Getting Started
Read this when you write your first script — from project layout to common pitfalls. API signatures and return values are in the per-module sidebar.
Project layout
Lua scripts live in a scripts/ directory next to the application and are auto-discovered at startup:
<app directory>/
├── <main executable>
└── scripts/
├── _test_*.lua # leading underscore = sample, not auto-loaded
├── keybind_hint_pack.lua
├── low_health_alert.lua
└── ...Scripts starting with an underscore are not auto-loaded; load them manually with script.load("_test_xx.lua") or via the menu.
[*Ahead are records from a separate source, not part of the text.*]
(** A turn that puts threads [l] in the place of its own and changes the queue. *)
Lemma work_step l q b y n : (list_weight task_work l + length (iq_List q) < n + length (iq_List (bs_Queue y)))%nat ->
  (button_work (bs_spawn l (bs_set_Queue q b y)) < n + button_work y)%nat.
Proof. rewrite work_spawn. pose proof (work_queue q b y). lia. Qed.

Lemma work_finish id st n o y m : (0 < m)%nat -> (button_work (finish id st n o y) < m + button_work y)%nat.
Proof. intros. pose proof (work_queue (complete_irp id st n o (bs_Queue y)) (bs_Locked y) y) as Hq. unfold finish. simpl in Hq. lia. Qed.
Lemma zone_event_less y y' : zone_inv y -> event y y' -> (zone_work y' < zone_work y)%nat.
Proof.
  intros [K _] Ht. destruct Ht as [granted t rest y y1 Hp E]. apply zone_turn_less in E.
  - unfold zone_work in *. simpl in E. rewrite (weight_perm _ _ _ Hp), weight_cons. lia.
  - simpl. eapply queue_ok_perm; [by apply zone_roles_perm, Hp|exact K].
Qed.

Lemma zone_events_bounded n : forall y y', zone_inv y -> nsteps event n y y' -> (n <= zone_work y)%nat.
Proof.
  induction n as [|n IH]; intros y y' Hy H; [lia|]. inversion H as [|? ? y1 ? H1 H2]; subst.
  apply IH in H2; [|by eapply zone_event_inv]. apply zone_event_less in H1; [lia|done].
Qed.

(** Whoever does not wait for the lock can go on. *)
Lemma zone_turn_runs t y : zone_locked y = false \/ (exists id Work, t = ThDecide id Work) \/ copying t = true ->
  exists y', zone_turn Target Node ActiveProcessors true t y = Some y'.
Proof.
  intros [El|[(id & Work & ->)|Ec] ]; [|by eexists|].
  - destruct t as [| | | | | | | | |k Work p f|Work|Work| | |back ids Stamp Snapshot|back id ids Stamp Snapshot stage Output| | |]; simpl; rewrite ?El; try by eexists.
    + destruct (zone_step _ _ _ _ _ _ _ _). by eexists.
    + destruct (read_temperature _ _ _ _). by eexists.
    + destruct ids; by eexists.
  - destruct t; try done. by eexists.
Qed.

Lemma zone_deciding ts : (0 < list_weight any_deciding (roles_of ts))%nat -> exists id Work, In (ThDecide id Work) ts.
Proof.
  induction ts as [|t ts IH]; unfold roles_of; simpl; [unfold list_weight; simpl; lia|]. rewrite weight_app. intros H.
  assert (list_weight any_deciding (zone_roles t) = 0%nat \/ exists id Work, t = ThDecide id Work) as [E|(id & Work & ->)].
  { assert (forall ids, list_weight any_deciding (map Holding ids) = 0%nat) as Hn.
    { intros ids. induction ids as [|x l IHl]; [done|]. by rewrite map_cons, weight_cons, IHl. }
    destruct t; simpl zone_roles; rewrite ?weight_cons, ?Hn; eauto. }
  - rewrite E in H. destruct (IH H) as (id & Work & Hi). exists id, Work. by right.
  - exists id, Work. by left.
Qed.

Lemma zone_progress y : zone_queue_ok y -> zs_Tasks y = [] \/ exists y', event y y'.
Proof.
  intros K.
  assert (forall t, t ∈ zs_Tasks y -> (exists id Work, t = ThDecide id Work) \/ copying t = true -> exists y', event y y') as Hgo.
  { intros t Hi Ht. apply elem_of_Permutation in Hi as [rest Hp].
    destruct (zone_turn_runs t (zs_set_Tasks rest y)) as [y' E]; [by right|]. exists y'. by eapply zev_task. }
  destruct (zs_Locked y) eqn:El.
  - right. pose proof (qo_locked _ _ _ _ K) as Hk. rewrite El in Hk. simpl in Hk.
    destruct (zone_deciding (zs_Tasks y)) as (id & Work & Hi); [lia|]. apply (Hgo (ThDecide id Work)); [by apply list_elem_of_In|eauto].
  - destruct (existsb copying (zs_Tasks y)) eqn:Ec.
    { apply existsb_exists in Ec as (t & Hi & Hc). right. apply (Hgo t); [by apply list_elem_of_In|by right]. }
    destruct (zs_Tasks y) as [|t rest] eqn:Et; [by left|right].
    destruct (zone_turn_runs t (zs_set_Tasks rest y)) as [y' E].
    { left. unfold zone_locked. simpl. simpl in Ec. rewrite El. by apply orb_false_elim in Ec as [_ ?]. }
    exists y'. eapply zev_task; [by rewrite Et|done].
Qed.
(* ===== verification/ThermalReply.v ===== *)
(** The replies of a thermal zone: what drivers/thermal.c writes to the buffers of its
    callers, over every run of ThermalZone.v; runs spelled out; and what a stop that
    runs beside the worker can hand out. *)
From stdpp Require Import base list numbers option strings relations.
From Stdlib Require Import ZArith Lia.
From S2P Require Import Prelude NtEnv AcpiEnv Bytes PowerRes PowerCaps Wake IrpQueue Thermal ThermalRound ThermalZone.

(** The control codes differ: the driver has them as labels of one switch. *)
Class ThermalCodesLaws (C : ThermalCodes) := {
  thermal_codes_differ : NoDup [IOCTL_THERMAL_QUERY_INFORMATION; IOCTL_THERMAL_SET_COOLING_POLICY;
    IOCTL_RUN_ACTIVE_COOLING_METHOD; IOCTL_THERMAL_SET_PASSIVE_LIMIT; IOCTL_UACPINT_THERMAL_DESCRIPTION]
}.

Section Replies.
Context {A : Acpi} {C : ThermalCodes} {L : ThermalCodesLaws C} (Target : ntddi) (Node : acpi_node) (ActiveProcessors : Z).

(** ** The buffers *)

(** A description handed out whole: in a block of its length, with its NUL. *)
Definition copy_exact (c : description_copy) : Prop :=
  dc_Block c = Z.of_nat (length (dc_Bytes c)) /\ dc_MaximumLength c = dc_Block c /\ dc_Length c + 2 = dc_MaximumLength c /\
  exists text, dc_Bytes c = text ++ [0; 0].

(** What was written to the buffer of the request fits it, is as long as the
    information says, and is what the request asks for.  A reading has every value in
    its range; one that the worker gives is well formed, and its description whole. *)
Definition reply_fits (r : thermal_request) (c : NTSTATUS * Z * option thermal_output) : Prop :=
  let '(Status, Information, o) := c in
  match o with
  | None => Information = 0 /\ (Status = STATUS_SUCCESS -> is_query r = false)
  | Some (OutQuery worker bytes) => Status = STATUS_SUCCESS /\ is_query r = true /\ tr_Buffer r = true /\
      Information = Z.of_nat (length bytes) /\ Information <= tr_OutputLength r /\
      exists Stamp i, reading_ok i /\ (worker = true -> info_ok i) /\ is_ulong Stamp /\ bytes = UacpiNtThermalFillQuery Target Stamp i
  | Some (OutDescription worker d) => Status = STATUS_SUCCESS /\ tr_Code r = IOCTL_UACPINT_THERMAL_DESCRIPTION /\
      from_win10 Target = true /\ tr_Buffer r = true /\ Information = 16 /\ 16 <= tr_OutputLength r /\
      (worker = true -> forall c, d = Some c -> copy_exact c)
  end.

Definition irp_fits (i : listed_irp thermal_request thermal_output) : Prop :=
  Forall (reply_fits (li_Request i)) (li_Completions i).
(** The first pass makes device objects for exactly the nodes in reach that a
    device is made for, one each, all present, and their device objects differ. *)
Theorem first_enumeration n s : es_Pdos s = [] -> ready s -> stable (es_Calls s) -> creates_ok create_device ->
  (node_height namespace_sb < n)%nat -> (node_height namespace_tz < n)%nat -> namespace_sb <> NULL ->
  let l := es_Pdos (UacpiNtEnumerateNamespace Win8 ProcessorString create_device n true s).2 in
  (forall c, (exists p, p ∈ l /\ ep_Node p = c) <-> in_reach (es_Calls s) c /\ becomes ProcessorString (es_Calls s) c = true) /\
  NoDup (map ep_Self l) /\
  (forall i j p q, l !! i = Some p -> l !! j = Some q -> ep_Node p = ep_Node q -> ep_Node p <> NULL -> i = j).
Proof.
  intros He Hr Hst Hok H1 H2 Hsb. unfold UacpiNtEnumerateNamespace. rewrite (proj2 (Z.eqb_neq _ _)) by done. simpl.
  pose proof (ready_pass s Hr) as Hp. pose proof (two_scopes (es_Calls s) n s Hp) as (_ & Hl & _).
  split; [|destruct Hl; done]. intros c. rewrite <- shown_true_iff, <- (reach_visits _ n) by done.
  rewrite (two_scopes_settle (es_Calls s) n s Hst Hok Hp c), He. unfold shown at 1 2. simpl. rewrite settle_fresh.
  case_decide; [destruct (becomes _ _ _)|]; naive_solver.
Qed.

Lemma will_become_value h c : stable h ->
  (UacpiNtNodeWillBecomePdo c h).1 = present_at h c && hid_fits h c.
Proof.
  intros Hst. unfold UacpiNtNodeWillBecomePdo. destruct (UacpiNtNodeIsPresent c h) as [b h1] eqn:Ep.
  destruct (present_log h c) as [k Hk]. rewrite Ep in Hk. simpl in Hk. subst h1.
  assert (b = present_at h c) as -> by (unfold present_at; by rewrite Ep).
  destruct (Hst k c) as [_ Hh]. unfold hid_at in Hh at 1.
  destruct (UacpiNtNodeReadHid c 16 (k ++ h)) as [o h2] eqn:Eh. simpl in Hh. subst o.
  unfold hid_fits. by destruct (present_at h c).
Qed.
(** Length of the maximal run of digits at the head. *)
Fixpoint span_digits (s : list ascii) : nat :=
  match s with
  | c :: r => if is_digit c then S (span_digits r) else O
  | [] => O
  end.

(** [\d*\b] at [r], the character before [r] being [p]: the longest of the
    first [n] digits after which a word boundary stands. *)
Fixpoint digits_star_b (p : ascii) (r : list ascii) (n : nat) : option nat :=
  let last := match n with O => p | S k => nth k r p end in
  if word_boundary (Some last) (nth_error r n) then Some n
  else match n with
       | O => None
       | S k => digits_star_b p r k
       end.

(** [\.?\d*\b] after [n1] digits of [s] have been taken by [\d+]. *)
Definition dot_digits_b (s : list ascii) (n1 : nat) : option nat :=
  let r1 := skipn n1 s in
  let last := nth (pred n1) s "0"%char in
  let without_dot :=
    match digits_star_b last r1 (span_digits r1) with
    | Some n2 => Some (n1 + n2)%nat
    | None => None
    end in
  match r1 with
  | "."%char :: r2 =>
      match digits_star_b "."%char r2 (span_digits r2) with
      | Some n2 => Some (n1 + 1 + n2)%nat
      | None => without_dot
      end
  | _ => without_dot
  end.

(** [\d+\.?\d*\b] with [\d+] trying [n1], [n1 - 1], ..., [1] digits. *)
Fixpoint digits_plus (s : list ascii) (n1 : nat) : option nat :=
  match n1 with
  | O => None
  | S k =>
      match dot_digits_b s n1 with
      | Some len => Some len
      | None => digits_plus s k
      end
  end.

(** Length of the match starting at the head of [s], [prev] being the
    character before it. *)
Definition match_at (prev : option ascii) (s : list ascii) : option nat :=
  if word_boundary prev (hd_error s) then digits_plus s (span_digits s) else None.

(** Leftmost non-overlapping matches; [skip] counts the characters of the
    current match still to be passed over. *)
Fixpoint findall_aux (prev : option ascii) (s : list ascii) (skip : nat)
  : list (list ascii) :=
  match s with
  | [] => []
  | c :: r =>
      match skip with
      | S k => findall_aux (Some c) r k
      | O =>
          match match_at prev s with
          | Some (S len) => firstn (S len) s :: findall_aux (Some c) r len
          | _ => findall_aux (Some c) r O
          end
      end
  end.

Definition findall_numbers (text : string) : list string :=
  map string_of_list_ascii (findall_aux None (list_ascii_of_string text) O).

End Re.

(** ** [src/config/constants.py] *)

Module Constants.

Inductive ClaimCategory : Type := SUPPORTED | CONTRADICTED | UNVERIFIABLE.

Definition ClaimCategory_eqb (a b : ClaimCategory) : bool :=
  match a, b with
  | SUPPORTED, SUPPORTED | CONTRADICTED, CONTRADICTED
  | UNVERIFIABLE, UNVERIFIABLE => true
  | _, _ => false
  end.

Inductive Domain : Type := HEALTHCARE | LAW | FINANCE | GENERAL.

(** [DOMAIN_CONFIGS[domain]["severity_multiplier"]] *)
Definition severity_multiplier (d : Domain) : Q :=
  match d with
  | HEALTHCARE => 2
  | LAW => 18 # 10
  | FINANCE => 19 # 10
  | GENERAL => 1
  end.

Inductive ConfidenceLevel : Type := CERTAIN | LIKELY | UNCERTAIN.

(** [ConfidenceLevel.from_score] *)
Definition from_score (score : Q) : ConfidenceLevel :=
  if Py.Qleb (85 # 100) score then CERTAIN
  else if Py.Qleb (6 # 10) score then LIKELY
  else UNCERTAIN.

(** [TrustZone]: [(min, max, label, colour)]. *)
Definition TrustZone : Type := (Z * Z * string * string)%type.
Definition TrustZone_HIGH : TrustZone := (80%Z, 100%Z, "Good", "#10b981").
Definition TrustZone_MEDIUM : TrustZone := (50%Z, 80%Z, "Review Needed", "#f59e0b").
Definition TrustZone_LOW : TrustZone := (0%Z, 50%Z, "Unreliable", "#ef4444").

Definition get_zone (score : Q) : TrustZone :=
  if Py.Qleb 80 score then TrustZone_HIGH
  else if Py.Qleb 50 score then TrustZone_MEDIUM
  else TrustZone_LOW.

Definition DEFAULT_TOP_K : nat := 7.
Definition DEFAULT_SIMILARITY_THRESHOLD : Q := 5 # 10.
Definition DEFAULT_HYBRID_WEIGHT_VECTOR : Q := 6 # 10.
Definition DEFAULT_HYBRID_WEIGHT_KEYWORD : Q := 4 # 10.
Definition DEFAULT_ENTITY_MATCH_THRESHOLD : Q := 9 # 10.
Definition DEFAULT_DRIFT_VARIANCE_THRESHOLD : Q := 2 # 10.
Definition DEFAULT_DRIFT_CONFIDENCE_PENALTY : Q := 1 # 10.
Definition DEFAULT_WEIGHT_SUPPORTED_RATIO : Q := 4 # 10.
Definition DEFAULT_WEIGHT_AVG_CONFIDENCE : Q := 3 # 10.
Definition DEFAULT_WEIGHT_DRIFT_SCORE : Q := 2 # 10.
Definition DEFAULT_WEIGHT_SEVERITY : Q := 1 # 10.

End Constants.

(** ** [src/layers/ingestion.py]: the chunk record *)

Module Ingestion.

(** [IndexedChunk]; a [metadata] value is an integer or [None]. *)
Record IndexedChunk : Type := mkIndexedChunk {
  chunk_id : string;
  content : string;
  embedding : list Q;
  document_id : string;
  document_name : string;
  chunk_index : Z;
  start_char : Z;
  end_char : Z;
  page_number : option Z;
  metadata : list (string * option Z)
}.

(** [d.get(key)] on the metadata dictionary. *)
Fixpoint dict_get {V} (d : list (string * V)) (key : string) : option V :=
  match d with
  | [] => None
  | (k, v) :: r => if String.eqb k key then Some v else dict_get r key
  end.

End Ingestion.

(** ** [src/layers/claim_intelligence.py]: claims and entities *)

Module ClaimIntelligence.

Inductive ClaimType : Type :=
  FACTUAL | NUMERICAL | ENTITY | TEMPORAL | CAUSAL | COMPARATIVE.

Record Entity : Type := mkEntity {
  text : string;
  label : string;
  start : Z;
  end_ : Z;
  severity_weight : Q
}.

Local Unset Elimination Schemes.
Inductive Claim : Type := mkClaim {
  claim_id : string;
  claim_text : string;
  source_sentence : string;
  source_start : Z;
  source_end : Z;
  claim_type : ClaimType;
  entities : list Entity;
  is_atomic : bool;
  sub_claims : list Claim;
  claim_metadata : list (string * string)
}.
Local Set Elimination Schemes.
(** X8.  In binary64, for every cluster of 1 to 39 levels, of which any may
    be completed, the progress is the integer round(100 * completed /
    total), rounding half up. *)
Theorem cluster_progress_binary64_small (Challenge : Type)
    (ls : list (Level (number := float) Challenge)) :
  ls <> [] -> (List.length ls <= 39)%nat ->
  cluster_progress ls
  =j= float_of_Z (round_div (100 * Z.of_nat (List.length (filter (@completed _ _) ls)))
                          (Z.of_nat (List.length ls))).
Proof.
  intros Hne Hlen. rewrite cluster_progress_counts.
  pose proof (filter_length_le (@completed _ _) ls) as Hle.
  set (c := List.length (filter (@completed _ _) ls)) in *.
  set (n := List.length ls) in *.
  assert (Hn : (1 <= n)%nat)
    by (subst n; destruct ls; [contradiction | cbn [List.length]; lia]).
  pose proof progress_of_counts_binary64 as Htable.
  rewrite forallb_forall in Htable.
  assert (Hin : In n (seq 1 39)) by (apply in_seq; lia).
  specialize (Htable n Hin). rewrite forallb_forall in Htable.
  assert (Hc : In c (seq 0 (S n))) by (apply in_seq; lia).
  exact (Htable c Hc).
Qed.

Lemma cluster_progress_binary64_small_witness :
  ([sample_level (number := float) 1 true; sample_level 2 true;
    sample_level 3 false] <> [] /\
   (List.length [sample_level (number := float) 1 true; sample_level 2 true;
                 sample_level 3 false] <= 39)%nat) /\
  cluster_progress [sample_level (number := float) 1 true; sample_level 2 true;
                    sample_level 3 false]
  =j= float_of_Z 67.
Proof.
  split; [split; [discriminate | cbn [List.length]; lia] | ].
  apply (@cluster_progress_binary64_small unit
           [sample_level 1 true; sample_level 2 true; sample_level 3 false]);
    [discriminate | cbn [List.length]; lia].
Defined.

(** The table of [progress_of_counts_binary64], entry by entry. *)
Lemma progress_of_counts_small (done total : nat) :
  (1 <= total <= 39)%nat -> (done <= total)%nat ->
  progress_of_counts done total
  =j= float_of_Z (round_div (100 * Z.of_nat done) (Z.of_nat total)).
Proof.
  intros Htotal Hdone.
  pose proof progress_of_counts_binary64 as Htable.
  rewrite forallb_forall in Htable.
  assert (Hin : In total (seq 1 39)) by (apply in_seq; lia).
  specialize (Htable total Hin). rewrite forallb_forall in Htable.
  apply Htable. apply in_seq. lia.
Qed.

(** X25.  After any call of [markLevelCompleted] the stored progress of
    every cluster of up to 39 levels agrees with its levels, whatever was
    stored before: in binary64 it is round(100 * completed / total),
    rounding half up, for a cluster with at least one level, and 0 for a
    cluster without levels. *)
Theorem markLevelCompleted_progress_consistent
    (Challenge : Type) (st : GameState (number := float) Challenge)
    (levelId attemptScore : float) :
  Forall (fun c =>
            (List.length (levels c) <= 39)%nat ->
            progress c
            =j= match levels c with
                | [] => js_lit 0
                | _ =>
                    float_of_Z
                      (round_div
                         (100 * Z.of_nat (List.length
                                            (filter (@completed _ _) (levels c))))
                         (Z.of_nat (List.length (levels c))))
                end)
         (levelClusters (markLevelCompleted st levelId attemptScore)).
Proof.
  rewrite markLevelCompleted_clusters. apply Forall_forall. intros c Hc.
  apply in_map_iff in Hc. destruct Hc as (c0 & <- & _).
  unfold update_cluster. cbn [progress levels].
  set (ls := map _ (levels c0)). intros Hlen.
  destruct ls as [ | l ls'] eqn:Hls; [reflexivity | ].
  rewrite <- Hls in *. rewrite cluster_progress_counts.
  apply progress_of_counts_small.
  - split; [rewrite Hls; cbn [List.length]; lia | exact Hlen].
  - apply filter_length_le.
Qed.

(* ================================================================= *)
(** ** Scoring: monotonicity of [calculateChallengeScore] *)

Section ScoreOrder.

Local Open Scope js_scope.
(** C2, amended: a name is internal iff its lowercased form contains
    ["circuit"], or it is in the built-in list, or it is in the caller's
    extra list.  ["MyCircuitLib"] is internal whatever the extra list;
    ["unrelated-pkg"] is not internal unless the extra list holds it. *)
Theorem isInternalModule_characterised :
  forall (n : string) (extra : option (list string)),
    (isInternalModule n extra = true <->
       contains_circuit n = true
       \/ In n INTERNAL_PACKAGE_LIST
       \/ In n (match extra with Some l => l | None => [] end))
    /\ isInternalModule "MyCircuitLib" extra = true
    /\ (~ In "unrelated-pkg" (match extra with Some l => l | None => [] end)
        -> isInternalModule "unrelated-pkg" extra = false).
Proof.
  intros n extra. split; [apply isInternalModule_true_iff|]. split.
  - reflexivity.
  - intros Hnot. apply array_includes_not_In in Hnot.
    unfold isInternalModule. cbv zeta. rewrite Hnot. reflexivity.
Qed.

(** C10: every name that starts with ["@tscircuit/"] contains ["circuit"]
    once lowercased, so the prefix rule is subsumed by the substring rule:
    the classifier without the prefix rule agrees with [isInternalModule] on
    every name and every extra list. *)
Theorem prefix_rule_subsumed :
  forall (n : string) (extra : option (list string)),
    (Js.startsWith n "@tscircuit/" = true ->
     Js.includes (Js.toLowerCase n) "circuit" = true)
    /\ isInternalModule_without_prefix_rule n extra = isInternalModule n extra.
Proof.
  intros n extra. split; [apply namespace_has_marker|].
  unfold isInternalModule_without_prefix_rule, isInternalModule.
  pose proof (namespace_has_marker n) as Hns.
  destruct (Js.array_includes INTERNAL_PACKAGE_LIST n); [reflexivity|].
  destruct (Js.startsWith n "@tscircuit/"); [|reflexivity].
  now rewrite (Hns eq_refl).
Qed.

(** ** Messages are told apart by their text *)

Section Messages.

Local Open Scope string_scope.

Lemma rule_message_shape (rule : Rule) (dep : string) :
  rule_message rule dep = message_head ++ dep ++ message_tail rule.
Proof. destruct rule; reflexivity. Qed.

Lemma append_cancel_head (h a b : string) : h ++ a = h ++ b -> a = b.
Proof.
  induction h as [|c h IH]; simpl; intros H; [exact H|].
  injection H as H. exact (IH H).
Qed.

Lemma chars_append (a b : string) :
  list_ascii_of_string (a ++ b)
  = (list_ascii_of_string a ++ list_ascii_of_string b)%list.
Proof. induction a as [|c a IH]; simpl; [reflexivity | now rewrite IH]. Qed.

Lemma chars_inj (a b : string) :
  list_ascii_of_string a = list_ascii_of_string b -> a = b.
Proof.
  intros H.
  rewrite <- (string_of_list_ascii_of_string a),
          <- (string_of_list_ascii_of_string b).
  now rewrite H.
Qed.

(** Two texts whose last [k] characters differ are different, whatever
    stands before them. *)
Lemma endings_clash (x y a b : list ascii) (k : nat) :
  k <= List.length a -> k <= List.length b ->
  firstn k (rev a) <> firstn k (rev b) ->
  (x ++ a)%list <> (y ++ b)%list.
Proof.
  intros Ha Hb Hne E. apply Hne.
  apply (f_equal (fun l => firstn k (rev l))) in E.
  rewrite !rev_app_distr, !firstn_app, !length_rev in E.
  replace (k - List.length a) with 0 in E by lia.
  replace (k - List.length b) with 0 in E by lia.
  now rewrite !firstn_O, !app_nil_r in E.
Qed.

Lemma rule_message_inj (r r' : Rule) (d n : string) :
  rule_message r d = rule_message r' n -> r = r' /\ d = n.
Proof.
  rewrite !rule_message_shape. intros H.
  apply append_cancel_head in H.
  apply (f_equal list_ascii_of_string) in H.
  rewrite !chars_append in H.
  destruct r, r';
    try (split; [reflexivity|];
         apply app_inv_tail in H; exact (chars_inj _ _ H));
    exfalso; revert H; apply (endings_clash _ _ _ _ 15);
    vm_compute; first [lia | discriminate].
Qed.

Lemma failure_is_no_violation (error : Js.Error) (name : string) :
  ~ violation_about name (read_or_parse_failure error).
Proof. intros [rule H]. destruct rule; discriminate H. Qed.

End Messages.

(** ** The loops *)

Section Loops.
Regular scripts are auto-loaded based on the script list in your config.
Load order
1. Config system loads reads default plan + current plan
2. Lua runtime inits VM + bindings
3. Static menu built aimbot / visuals / misc etc. attached
4. Startup scripts load each entry in the config script list loaded sequentially
5. Menu / background threads spin upWhen your script runs, the static menu is already mounted in the GUI tree, so gui.set("aimbot.master", true) can write any existing path. Sub-trees you create via gui.tab("X") get appended to the end. Multi-script load order is unstable — don't reference other scripts' paths from yours.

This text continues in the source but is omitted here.